Gas alam sentuh level tertinggi bulan ini



JAKARTA. Lambungan harga gas alam kian tinggi. Perkiraan cuaca yang semakin dingin jadi pendongkrak utama harga gas alam.

Mengutip Bloomberg, Selasa (22/11) pukul 17.56 WIB harga gas alam kontrak pengiriman Desember 2016 di New York Mercantile Exchange melambung 0,47% di level US$ 2,96 per mmbtu dibanding hari sebelumnya.

Perkiraan cuaca yang dirilis oleh Commodity Weather Group LLC bahwa suhu udara akan turun ke bawah level normal di mayoritas wilayah AS bagian Barat sepanjang 1 - 5 Desember 2016 mendatang. Sementara di daerah Minneapolis, suhu hanya minus 12 derajat celcius atau 6 derajat di bawah level rata-rata.

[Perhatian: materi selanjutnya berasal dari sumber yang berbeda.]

Lemma span_rest L : forall l k r, span_below L l = (k, r) ->
  match r with [] => True | b :: _ => stops_at L b = true end.
Proof.
  induction l as [|b l IH]; intros k r E; simpl in E.
  - injection E as <- <-. exact I.
  - destruct (stops_at L b) eqn:Eb; [injection E as <- <-; exact Eb|].
    destruct (span_below L l) as [k' r'] eqn:E'. injection E as <- <-.
    exact (IH k' r' eq_refl).
Qed.

Lemma span_length L l k r : span_below L l = (k, r) -> length k + length r = length l.
Proof. intros E. rewrite (span_app L l k r E), length_app. reflexivity. Qed.

Lemma stops_mono L1 L2 b : (L1 <= L2)%Z -> stops_at L1 b = true -> stops_at L2 b = true.
Proof.
  intros HL. destruct b; simpl; try discriminate.
  rewrite !Z.leb_le. lia.
Qed.

Lemma span_cons L b r :
  span_below L (b :: r) =
  if stops_at L b then ([], b :: r)
  else let '(k, rest) := span_below L r in (b :: k, rest).
Proof. reflexivity. Qed.

Lemma span_nested L1 L2 : (L1 <= L2)%Z -> forall l k r k1 k2,
  span_below L1 l = (k, r) -> span_below L2 k = (k1, k2) ->
  span_below L2 l = (k1, k2 ++ r) /\ span_below L1 (k2 ++ r) = (k2, r).
Proof.
  intros HL. induction l as [|b l IH]; intros k r k1 k2 E1 E2.
  - simpl in E1. injection E1 as <- <-. simpl in E2. injection E2 as <- <-. auto.
  - rewrite span_cons in E1. destruct (stops_at L1 b) eqn:Eb.
    + injection E1 as <- <-. simpl in E2. injection E2 as <- <-.
      cbn [app]. rewrite !span_cons, (stops_mono L1 L2 b HL Eb), Eb. auto.
    + destruct (span_below L1 l) as [k' r'] eqn:E'. injection E1 as <- <-.
      rewrite span_cons in E2. destruct (stops_at L2 b) eqn:Eb2.
      * injection E2 as <- <-. cbn [app]. rewrite !span_cons, Eb2, Eb.
        rewrite <- (span_app L1 l k' r' E'), E'. auto.
      * destruct (span_below L2 k') as [k1' k2'] eqn:E2'. injection E2 as <- <-.
        destruct (IH k' r' k1' k2' eq_refl E2') as [H1 H2].
        rewrite !span_cons, Eb2, H1. auto.
Qed.

Lemma nest_fuel_nil f : nest_fuel f [] = [].
Proof. destruct f; reflexivity. Qed.

Lemma nest_fuel_stable : forall f1 f2 l,
  length l <= f1 -> length l <= f2 -> nest_fuel f1 l = nest_fuel f2 l.
Proof.
  induction f1 as [|f1 IH]; intros f2 l H1 H2.
  - destruct l; [rewrite !nest_fuel_nil; reflexivity|simpl in H1; lia].
  - destruct l as [|b r]; [rewrite !nest_fuel_nil; reflexivity|].
    destruct f2 as [|f2]; [simpl in H2; lia|]. simpl in H1, H2.
    destruct b as [h ch| | | | | |]; simpl; try (f_equal; apply IH; lia).
    destruct (span_below (h_level h) r) as [k rest] eqn:E.
    pose proof (span_length _ _ _ _ E).
    rewrite (IH f2 k), (IH f2 rest) by lia. reflexivity.
Qed.

Lemma nest_nil : nest_by_level [] = [].
Proof. reflexivity. Qed.

Lemma nest_heading h ch r k rest :
  span_below (h_level h) r = (k, rest) ->
  nest_by_level (HeadingB h ch :: r) =
  HeadingB h (ch ++ nest_by_level k) :: nest_by_level rest.
Proof.
  intros E. pose proof (span_length _ _ _ _ E).
  unfold nest_by_level. simpl. rewrite E.
  rewrite (nest_fuel_stable (length r) (length k) k),
          (nest_fuel_stable (length r) (length rest) rest) by lia.
  reflexivity.
Qed.

Lemma nest_other b r :
  is_heading_block b = false -> nest_by_level (b :: r) = b :: nest_by_level r.
Proof. intros Hb. destruct b; try discriminate; reflexivity. Qed.

Lemma close_all_eq f s root xs :
  close_all f s root xs =
  let '(kids, rest) := span_below (hf_level f) xs in
  let b := HeadingB (hf_head f) (hf_children f ++ nest_by_level kids) in
  match s with
  | [] => root ++ b :: nest_by_level rest
  | g :: s' => close_all (h_add_child g b) s' root rest
  end.
Proof. destruct s; reflexivity. Qed.

Lemma close_all_nil : forall s f root, close_all f s root [] = h_finish (f :: s) root.
Proof.
  induction s as [|g s IH]; intros f root; rewrite close_all_eq; simpl;
    rewrite app_nil_r; [reflexivity|].
  rewrite IH. reflexivity.
Qed.
(** * counterblockd: the versioned state store and its rollback engine

    A shallow embedding of [lib/database.py]: the Mongo collections are
    lists of documents in natural (insertion) order, the module-level
    [config.state] dictionary and [cache.blockinfo_cache] are fields of an
    explicit world, and every function of the module is a program in a
    small state-and-exception monad over that world.  [get_connection]
    and [init_base_indexes] only open the connection and declare indexes;
    index constraints are not part of the model. *)

From Stdlib Require Import ZArith List String Bool Lia.
Import ListNotations.
Open Scope Z_scope.

(** ** Documents *)

(** Attribute values the code under study stores in documents. *)
Inductive value : Type :=
| VNone
| VBool (b : bool)
| VInt (z : Z)
| VStr (s : string).

(** A schemaless bag of attributes (the keys the code never looks at). *)
Definition document : Type := list (string * value).

Definition ObjectId : Type := nat.

(** A document of [processed_blocks]. *)
Record block : Type := mk_block {
  block_index : Z;
  block_time : Z;
  block_fields : document
}.

(** A document of [balance_changes], [trades], [asset_marketcap_history]
    or [transaction_stats]: the code only reads its ["block_index"]. *)
Record scoped_doc : Type := mk_scoped {
  sd_block_index : Z;
  sd_fields : document
}.

(** One version of a tracked asset: a full snapshot of its attributes
    with the block it became effective at. *)
Record version : Type := mk_version {
  asset : string;
  _at_block : Z;
  attributes : document
}.

(** A document of [tracked_assets]: the flat Python dictionary
    [{'_id', 'asset', ..., '_at_block', '_history'}], the current
    attributes grouped under [current].  [_history] is in list order,
    oldest first, as [append] and [pop] leave it. *)
Record tracked_asset : Type := mk_asset {
  _id : ObjectId;
  current : version;
  _history : list version
}.

(** The document of [app_config]. *)
Record app_config_doc : Type := mk_app_config {
  ac_id : ObjectId;
  db_version : Z;
  running_testnet : bool;
  counterpartyd_db_version_major : option Z;
  counterpartyd_db_version_minor : option Z;
  counterpartyd_running_testnet : option bool;
  last_block_assets_compiled : Z
}.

“Secara fundamental harga gas alam masih kuat dan kita masih punya beberapa hari mendatang dengan suhu yang masih dingin,” ujar Bob Yawger, Director of The Futures Division at Mizuho Securities USA Inc di New York seperti dikutip dari Bloomberg.

Selama suhu udara diperkirakan masih akan dingin, maka permintaan diprediksi akan terus menanjak. Pasalnya, kini pasar berharap dengan rendahnya suhu udara maka kebutuhan akan penghangat ruangan meningkat dan tentunya itu bisa memicu tergerusnya pasokan gas alam yang terhitung meluber. Jika nantinya terjadi keseimbangan pasar antara permintaan dan pasokan bukan tidak mungkin harga gas alam terus melaju kencang.

Perlu diingat bahwa saat ini harga gas alam sudah berada di level tertingginya sejak 31 Oktober 2016 lalu. Kans kenaikan masih terus terbuka terutama mengingat kenaikan harga minyak mentah dunia yang masih terus berlangsung. Tentunya ini bisa mengangkat harga gas alam sebagai sesama komoditas energi.